In leaked slide decks, Ballend claims to have sold its “cyber weapons and expertise” to Raytheon, Novetta, FEDDATA, the Department of Defense, the U.S. Cyber Command, and the broader intelligence community. . Ballend also said it has received funding from Peter Thiel's giant venture capital firm Founders Fund and Gra Tech Adventures.
The leaked slides provide an overview of several different products. Apart from Origen, there is his Kevlar, an automated platform for analyzing implants. Hedgemaze, an obfuscated traffic routing platform for managing your infrastructure. Cricket is a portable hardware platform that launches Wi-Fi-based attacks.
Ballend said in the slide that it wants to develop software for “full turnkey cyber operations,” including offensive cyber capabilities, electronic warfare, and signals intelligence. A hacking service licensed by the US government. The AI platform will “dynamically identify and leverage online personas to perform a variety of intelligence tasks while maintaining forensic integrity,” including the creation and dissemination of “fake news articles using social media.” “We don't just build, we build infrastructure.”
In one of the slides, Boldend claims to have developed a tool for “remote access to all WhatsApp on any Android.” It took a year to develop that feature, but it “stopped working due to an update.” The New York Times first reported on Bolend's creation of his WhatsApp exploit.

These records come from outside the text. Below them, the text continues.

(** Handling a message takes it off the front, and leaves the rest. *)
Lemma deliver_step rc e rest : J rc → Net.popleft id (Cluster.network (RaftCluster.cluster rc)) = Some (e, rest) →
  match (RaftCluster.on_runtime id (Runtime.deliver_next id (λ env, Raft.receive (rnd id) env now)) rc).1 with
  | Ok _ => True | Raise x => bad x end ∧
  box rc = e :: box (RaftCluster.turn_deliver rnd id now rc) ∧ J (RaftCluster.turn_deliver rnd id now rc).
Proof.
  intros HJ Hp. destruct (Jslot rc HJ) as [s Hs].
  pose proof (RaftCluster.clean_no_echo id s _ (Jclean rc HJ) Hs) as Hw.
  set (w := Cluster.world s (Cluster.network (RaftCluster.cluster rc))) in *.
  destruct (Runtime.popleft_echo id e rest w Hw Hp) as (He & Hw1 & Hin). split_and!.
  - unfold RaftCluster.on_runtime. rewrite Hs. fold w. unfold Runtime.deliver_next, bind, get, modify, ret.
    change (Raft.transport w) with (Cluster.network (RaftCluster.cluster rc)). rewrite Hp. pose proof (Jreceive rc s e rest) as Hx.
    fold w in Hx. destruct (Raft.receive _ _ _ _) as [[u|x] w']; [done|]. by apply Hx.
  - unfold RaftCluster.turn_deliver. rewrite RaftCluster.thread_step_cluster. unfold Cluster.on_slot. rewrite Hs. fold w.
    change (box rc) with (Net.inbox id (Raft.transport w)). rewrite Hin. f_equal.
    unfold Runtime.deliver_next, bind, get, modify, ret.
    change (Raft.transport w) with (Cluster.network (RaftCluster.cluster rc)). rewrite Hp.
    destruct (Runtime.framed_inbox id (Raft.receive (rnd id) e now) _ Hw1 (Frame.framed_receive (rnd id) _ e now _ He)) as [Hi _].
    destruct (Raft.receive _ _ _ _) as [[u|x] w']; exact (eq_sym Hi).
  - exact (Jrun [(RaftCluster.TurnDeliver id now, rnd)] rc HJ).
Qed.

Lemma popleft_none rc : Net.popleft id (Cluster.network (RaftCluster.cluster rc)) = None → box rc = [].
Proof. unfold Net.popleft. by destruct (Net.inbox _ _). Qed.

(** With nobody else at work, as many deliveries as there are messages. *)
Lemma drain_quiet fuel : ∀ k handled rc, J rc → (∀ j, (k ≤ j)%nat → others j = []) → (length (box rc) < fuel)%nat →
  match drain fuel rnd id now others k handled rc with
  | (Ok h, rc') => h = handled ++ box rc ∧ box rc' = []
  | (Raise x, _) => bad x
  end.
Proof.
  induction fuel as [|fuel IH]; intros k handled rc HJ Hq Hf; [lia|]. cbn [RaftCluster.drain].
  rewrite Hq by lia. change (run_ops [] rc) with rc.
  destruct (Net.popleft id _) as [[e rest]|] eqn:Hp; [|apply popleft_none in Hp as E; by rewrite E, app_nil_r].
  destruct (deliver_step rc e rest HJ Hp) as (Hx & Hb & HJ2). destruct (RaftCluster.on_runtime id _ rc).1 as [b|x]; [|exact Hx].
  rewrite Hb in Hf |- *. specialize (IH (Datatypes.S k) (handled ++ [e]) _ HJ2 (λ j Hj, Hq j ltac:(lia)) ltac:(simpl in Hf; lia)).
  destruct (drain fuel _ _ _ _ _ _ _) as [[h|y] rc']; [|exact IH]. destruct IH as [-> ?]. split; [|done]. by rewrite <- app_assoc.
Qed.

(** The loop takes the messages in order, and ends when the others rest. *)
Lemma drain_ends m d : ∀ k handled rc, J rc → (∀ j, (m ≤ j)%nat → others j = []) → (m ≤ k + d)%nat →
  ∃ n, ∀ fuel, (n ≤ fuel)%nat →
    match drain fuel rnd id now others k handled rc with
    | (Ok h, rc') => (handled ++ box rc) `prefix_of` h ∧ box rc' = []
    | (Raise x, _) => bad x
    end.
Proof.
  induction d as [|d IH]; intros k handled rc HJ Hq Hm.
  { exists (Datatypes.S (length (box rc))). intros fuel Hf.
    pose proof (drain_quiet fuel k handled rc HJ (λ j Hj, Hq j ltac:(lia)) ltac:(lia)) as H.
    destruct (drain fuel _ _ _ _ _ _ _) as [[h|y] rc']; [|exact H]. by destruct H as [-> ?]. }
  set (rc1 := run_ops (others k) rc). pose proof (Jrun (others k) rc HJ) as HJ1. fold rc1 in HJ1.
  pose proof (others_prefix (others k) (Hothers k) rc HJ) as Hpre. fold rc1 in Hpre.
  destruct (Net.popleft id (Cluster.network (RaftCluster.cluster rc1))) as [[e rest]|] eqn:Hp.
  - destruct (deliver_step rc1 e rest HJ1 Hp) as (Hx & Hb & HJ2).
    destruct (IH (Datatypes.S k) (handled ++ [e]) _ HJ2 Hq ltac:(lia)) as [n Hn].
    exists (Datatypes.S n). intros [|fuel] Hf; [lia|]. cbn [RaftCluster.drain]. fold rc1. rewrite Hp.
    destruct (RaftCluster.on_runtime id _ rc1).1 as [b|x]; [|exact Hx]. specialize (Hn fuel ltac:(lia)).
    destruct (drain fuel _ _ _ _ _ _ _) as [[h|y] rc']; [|exact Hn]. destruct Hn as [Hh ?]. split; [|done].
    etrans; [|exact Hh]. rewrite <- app_assoc. apply prefix_app. simpl. by rewrite <- Hb.
  - exists 1%nat. intros [|fuel] Hf; [lia|]. cbn [RaftCluster.drain]. fold rc1. rewrite Hp.
    apply popleft_none in Hp as E. rewrite E in Hpre. apply prefix_nil_inv in Hpre. by rewrite Hpre, app_nil_r.
Qed.

Lemma turn_among_ends m rc : J rc → (∀ j, (m ≤ j)%nat → others j = []) →
  ∃ n, ∀ fuel, (n ≤ fuel)%nat →
    match turn_among fuel rnd id now others rc with
    | (Ok h, rc') => box (run_ops (others 0%nat) rc) `prefix_of` h ∧ box rc' = []
    | (Raise x, _) => bad x
    end.
Proof.
  intros HJ Hq. destruct (tick_step _ (Jrun (others 0%nat) rc HJ)) as (Hx & Hb & HJ2).
  destruct (drain_ends m m 1 [] _ HJ2 Hq ltac:(lia)) as [n Hn]. exists n. intros fuel Hf.
  unfold RaftCluster.turn_among. destruct (RaftCluster.on_runtime id _ _).1 as [u|x]; [|exact Hx].
  specialize (Hn fuel Hf). by rewrite Hb in Hn.
Qed.

Lemma turn_among_quiet fuel rc : J rc → (∀ j, others j = []) → (length (box rc) < fuel)%nat →
  match turn_among fuel rnd id now others rc with
  | (Ok h, rc') => h = box rc ∧ box rc' = []
  | (Raise x, _) => bad x
  end.
Proof.
  intros HJ Hq Hf. destruct (tick_step rc HJ) as (Hx & Hb & HJ2).
  unfold RaftCluster.turn_among. rewrite Hq. change (run_ops [] rc) with rc.
  destruct (RaftCluster.on_runtime id _ rc).1 as [u|x]; [|exact Hx]. rewrite <- Hb in Hf |- *.
  exact (drain_quiet fuel 1 [] _ HJ2 (λ j _, Hq j) Hf).
Qed.
End ends.
End turn.
End RaftTurn.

Gula Tech, which invested in Boldend, also signed on to the principles and commitments published by Paladin. Ron Gula, president and co-founder of Gula Tech, declined to comment for this article.
Gula Tech and Paladin's investment in Boldend, essentially a U.S.-based exploit and hacking software maker, and both investment firms' commitment not to invest in spyware companies may seem contradictory. But the investor pledge leaves open the door to invest in specific companies that serve the interests of the United States and a “free and open society.”
Exactly how far do these principles apply in relation to other countries that are close allies of the United States but have a history of potential human rights abuses? Does this mean that we will not invest in companies that have Steed would not respond directly.
“If you talk to Israel, if you talk to Saudi Arabia, they'll say they're a free and open society and they're allies of the United States. We're still very careful. Whether it's Israel or Saudi Arabia. We are very cautious about what we invest in, whether it's France or Germany,” Steed said. “This is to ensure that there are no violations of the concept of a free and open society.”
Only investors seem to know what a free and open society means and where its red lines lie.